◆ **About this task**:
In the entries below, find the line containing "Hic, total_count_app. lia.", then copy it and every later line exactly, ending with the last line.

(Dataset entries)

Segment Open

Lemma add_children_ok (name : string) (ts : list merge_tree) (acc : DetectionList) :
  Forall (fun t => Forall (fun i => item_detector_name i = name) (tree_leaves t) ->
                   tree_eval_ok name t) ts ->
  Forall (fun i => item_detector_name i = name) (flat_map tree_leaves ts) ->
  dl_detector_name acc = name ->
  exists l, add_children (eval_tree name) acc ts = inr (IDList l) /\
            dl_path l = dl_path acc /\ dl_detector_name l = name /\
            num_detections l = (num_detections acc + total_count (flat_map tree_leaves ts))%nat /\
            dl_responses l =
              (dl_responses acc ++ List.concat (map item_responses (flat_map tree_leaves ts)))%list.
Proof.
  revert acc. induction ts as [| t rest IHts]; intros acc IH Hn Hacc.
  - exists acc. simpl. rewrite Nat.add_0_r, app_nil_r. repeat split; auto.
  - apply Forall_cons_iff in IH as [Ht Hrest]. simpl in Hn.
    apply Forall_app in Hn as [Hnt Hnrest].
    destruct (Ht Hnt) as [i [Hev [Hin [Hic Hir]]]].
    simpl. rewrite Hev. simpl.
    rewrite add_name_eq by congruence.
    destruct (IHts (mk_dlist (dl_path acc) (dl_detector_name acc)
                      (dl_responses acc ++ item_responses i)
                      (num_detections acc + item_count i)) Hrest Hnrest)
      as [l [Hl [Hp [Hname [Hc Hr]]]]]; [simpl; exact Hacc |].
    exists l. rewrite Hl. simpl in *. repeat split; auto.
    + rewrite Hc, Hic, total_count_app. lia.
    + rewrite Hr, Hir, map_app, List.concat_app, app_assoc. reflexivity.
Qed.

Segment Closed

◆ **Result of this task**:
    + rewrite Hc, Hic, total_count_app. lia.
    + rewrite Hr, Hir, map_app, List.concat_app, app_assoc. reflexivity.
Qed.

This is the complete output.